START SOURCE MATERIAL
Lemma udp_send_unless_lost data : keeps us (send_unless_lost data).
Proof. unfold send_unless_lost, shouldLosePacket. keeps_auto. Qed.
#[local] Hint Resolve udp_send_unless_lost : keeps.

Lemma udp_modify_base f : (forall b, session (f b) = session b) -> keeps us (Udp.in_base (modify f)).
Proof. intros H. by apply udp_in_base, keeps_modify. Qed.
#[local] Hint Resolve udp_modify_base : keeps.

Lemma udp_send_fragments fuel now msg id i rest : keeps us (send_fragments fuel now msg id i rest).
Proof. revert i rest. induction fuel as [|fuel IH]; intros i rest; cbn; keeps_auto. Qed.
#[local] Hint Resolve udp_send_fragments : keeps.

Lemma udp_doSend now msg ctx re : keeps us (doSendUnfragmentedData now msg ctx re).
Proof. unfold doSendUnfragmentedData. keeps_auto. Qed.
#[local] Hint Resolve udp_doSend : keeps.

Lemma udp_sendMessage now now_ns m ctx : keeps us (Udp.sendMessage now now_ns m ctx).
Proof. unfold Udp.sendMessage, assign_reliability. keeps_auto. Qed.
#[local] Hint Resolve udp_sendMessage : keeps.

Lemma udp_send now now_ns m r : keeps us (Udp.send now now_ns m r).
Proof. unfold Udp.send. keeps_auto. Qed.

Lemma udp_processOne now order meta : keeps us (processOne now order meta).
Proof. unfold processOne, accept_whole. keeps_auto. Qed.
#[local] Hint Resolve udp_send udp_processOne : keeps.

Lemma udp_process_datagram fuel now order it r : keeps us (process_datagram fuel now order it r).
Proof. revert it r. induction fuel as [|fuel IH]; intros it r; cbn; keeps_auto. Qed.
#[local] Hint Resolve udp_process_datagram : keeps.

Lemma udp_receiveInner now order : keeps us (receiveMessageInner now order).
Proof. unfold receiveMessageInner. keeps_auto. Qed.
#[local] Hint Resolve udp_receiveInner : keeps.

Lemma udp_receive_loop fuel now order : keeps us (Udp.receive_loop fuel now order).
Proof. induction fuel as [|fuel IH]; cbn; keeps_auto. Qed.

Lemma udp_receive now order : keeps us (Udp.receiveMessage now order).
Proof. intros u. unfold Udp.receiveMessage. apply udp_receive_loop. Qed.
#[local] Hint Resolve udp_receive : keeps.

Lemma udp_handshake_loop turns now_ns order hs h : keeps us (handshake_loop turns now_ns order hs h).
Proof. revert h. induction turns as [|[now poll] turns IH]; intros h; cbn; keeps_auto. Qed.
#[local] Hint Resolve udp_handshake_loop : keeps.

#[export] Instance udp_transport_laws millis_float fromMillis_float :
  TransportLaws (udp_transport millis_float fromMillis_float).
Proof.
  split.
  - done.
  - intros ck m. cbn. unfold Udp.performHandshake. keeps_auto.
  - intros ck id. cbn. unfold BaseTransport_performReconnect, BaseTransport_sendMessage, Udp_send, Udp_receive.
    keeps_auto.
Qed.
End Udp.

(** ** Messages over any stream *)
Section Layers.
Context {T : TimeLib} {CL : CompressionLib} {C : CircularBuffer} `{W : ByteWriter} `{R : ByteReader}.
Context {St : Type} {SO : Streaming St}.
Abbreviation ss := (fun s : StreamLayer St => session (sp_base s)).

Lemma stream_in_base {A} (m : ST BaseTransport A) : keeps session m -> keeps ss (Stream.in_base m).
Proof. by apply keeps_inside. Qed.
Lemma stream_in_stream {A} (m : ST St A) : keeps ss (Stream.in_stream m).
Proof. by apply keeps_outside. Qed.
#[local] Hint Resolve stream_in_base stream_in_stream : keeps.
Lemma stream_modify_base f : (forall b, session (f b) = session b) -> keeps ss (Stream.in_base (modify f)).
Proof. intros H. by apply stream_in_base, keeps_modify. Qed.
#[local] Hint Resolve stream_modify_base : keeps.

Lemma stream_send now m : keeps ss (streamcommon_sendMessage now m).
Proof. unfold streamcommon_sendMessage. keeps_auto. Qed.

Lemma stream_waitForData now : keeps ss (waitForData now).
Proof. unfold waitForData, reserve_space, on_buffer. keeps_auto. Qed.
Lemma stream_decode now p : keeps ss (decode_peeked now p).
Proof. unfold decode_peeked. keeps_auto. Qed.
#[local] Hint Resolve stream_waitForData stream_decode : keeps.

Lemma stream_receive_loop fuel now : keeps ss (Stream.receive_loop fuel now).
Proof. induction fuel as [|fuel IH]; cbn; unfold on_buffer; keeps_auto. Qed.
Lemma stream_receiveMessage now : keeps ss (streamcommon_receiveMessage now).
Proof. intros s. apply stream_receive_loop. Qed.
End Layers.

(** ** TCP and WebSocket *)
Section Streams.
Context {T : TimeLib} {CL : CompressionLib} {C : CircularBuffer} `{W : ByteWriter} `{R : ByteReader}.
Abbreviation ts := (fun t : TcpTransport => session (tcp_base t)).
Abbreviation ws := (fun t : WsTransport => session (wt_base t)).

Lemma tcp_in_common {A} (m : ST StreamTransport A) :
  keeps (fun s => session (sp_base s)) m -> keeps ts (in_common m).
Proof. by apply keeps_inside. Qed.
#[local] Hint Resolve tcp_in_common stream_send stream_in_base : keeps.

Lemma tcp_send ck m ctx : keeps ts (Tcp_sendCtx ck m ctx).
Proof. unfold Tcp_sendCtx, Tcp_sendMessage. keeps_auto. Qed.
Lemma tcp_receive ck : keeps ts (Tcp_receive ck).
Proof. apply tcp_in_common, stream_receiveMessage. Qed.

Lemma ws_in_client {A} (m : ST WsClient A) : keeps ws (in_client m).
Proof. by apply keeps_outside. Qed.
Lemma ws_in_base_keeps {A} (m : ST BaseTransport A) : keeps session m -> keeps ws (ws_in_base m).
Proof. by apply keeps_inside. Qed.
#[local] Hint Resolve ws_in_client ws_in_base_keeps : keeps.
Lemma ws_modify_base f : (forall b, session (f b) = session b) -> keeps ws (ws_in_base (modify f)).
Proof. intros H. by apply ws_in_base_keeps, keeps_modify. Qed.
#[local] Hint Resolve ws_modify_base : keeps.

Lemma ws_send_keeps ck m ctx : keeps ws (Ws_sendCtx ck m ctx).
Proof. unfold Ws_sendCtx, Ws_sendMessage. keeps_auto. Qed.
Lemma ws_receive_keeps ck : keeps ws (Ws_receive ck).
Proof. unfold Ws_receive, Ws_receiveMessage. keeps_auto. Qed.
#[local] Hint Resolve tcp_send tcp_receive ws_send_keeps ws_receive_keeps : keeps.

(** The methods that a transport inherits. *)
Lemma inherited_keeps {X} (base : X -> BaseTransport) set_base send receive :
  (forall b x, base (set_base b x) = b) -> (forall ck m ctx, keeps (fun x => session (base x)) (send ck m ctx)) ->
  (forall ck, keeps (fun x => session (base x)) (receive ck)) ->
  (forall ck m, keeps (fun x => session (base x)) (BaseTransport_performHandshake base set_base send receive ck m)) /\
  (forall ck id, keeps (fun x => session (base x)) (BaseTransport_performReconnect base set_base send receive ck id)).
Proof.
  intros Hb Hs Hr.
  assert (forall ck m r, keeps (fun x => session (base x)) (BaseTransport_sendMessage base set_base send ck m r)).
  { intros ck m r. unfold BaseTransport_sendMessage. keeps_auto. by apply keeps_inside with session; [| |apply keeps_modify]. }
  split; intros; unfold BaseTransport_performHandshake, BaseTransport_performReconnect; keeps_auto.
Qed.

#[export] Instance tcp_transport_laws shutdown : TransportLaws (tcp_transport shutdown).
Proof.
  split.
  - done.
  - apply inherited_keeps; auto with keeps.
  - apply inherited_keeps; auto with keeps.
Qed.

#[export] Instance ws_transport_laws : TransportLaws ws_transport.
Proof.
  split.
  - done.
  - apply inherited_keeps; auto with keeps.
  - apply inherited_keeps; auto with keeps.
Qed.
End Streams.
END SOURCE MATERIAL
In the listing above, find the line containing "ws (ws_in_base m)." and the line containing "intros Hb Hs Hr.". Output them and every line between, exactly, and nothing else.

Lemma ws_in_base_keeps {A} (m : ST BaseTransport A) : keeps session m -> keeps ws (ws_in_base m).
Proof. by apply keeps_inside. Qed.
#[local] Hint Resolve ws_in_client ws_in_base_keeps : keeps.
Lemma ws_modify_base f : (forall b, session (f b) = session b) -> keeps ws (ws_in_base (modify f)).
Proof. intros H. by apply ws_in_base_keeps, keeps_modify. Qed.
#[local] Hint Resolve ws_modify_base : keeps.

Lemma ws_send_keeps ck m ctx : keeps ws (Ws_sendCtx ck m ctx).
Proof. unfold Ws_sendCtx, Ws_sendMessage. keeps_auto. Qed.
Lemma ws_receive_keeps ck : keeps ws (Ws_receive ck).
Proof. unfold Ws_receive, Ws_receiveMessage. keeps_auto. Qed.
#[local] Hint Resolve tcp_send tcp_receive ws_send_keeps ws_receive_keeps : keeps.

(** The methods that a transport inherits. *)
Lemma inherited_keeps {X} (base : X -> BaseTransport) set_base send receive :
  (forall b x, base (set_base b x) = b) -> (forall ck m ctx, keeps (fun x => session (base x)) (send ck m ctx)) ->
  (forall ck, keeps (fun x => session (base x)) (receive ck)) ->
  (forall ck m, keeps (fun x => session (base x)) (BaseTransport_performHandshake base set_base send receive ck m)) /\
  (forall ck id, keeps (fun x => session (base x)) (BaseTransport_performReconnect base set_base send receive ck id)).
Proof.
  intros Hb Hs Hr.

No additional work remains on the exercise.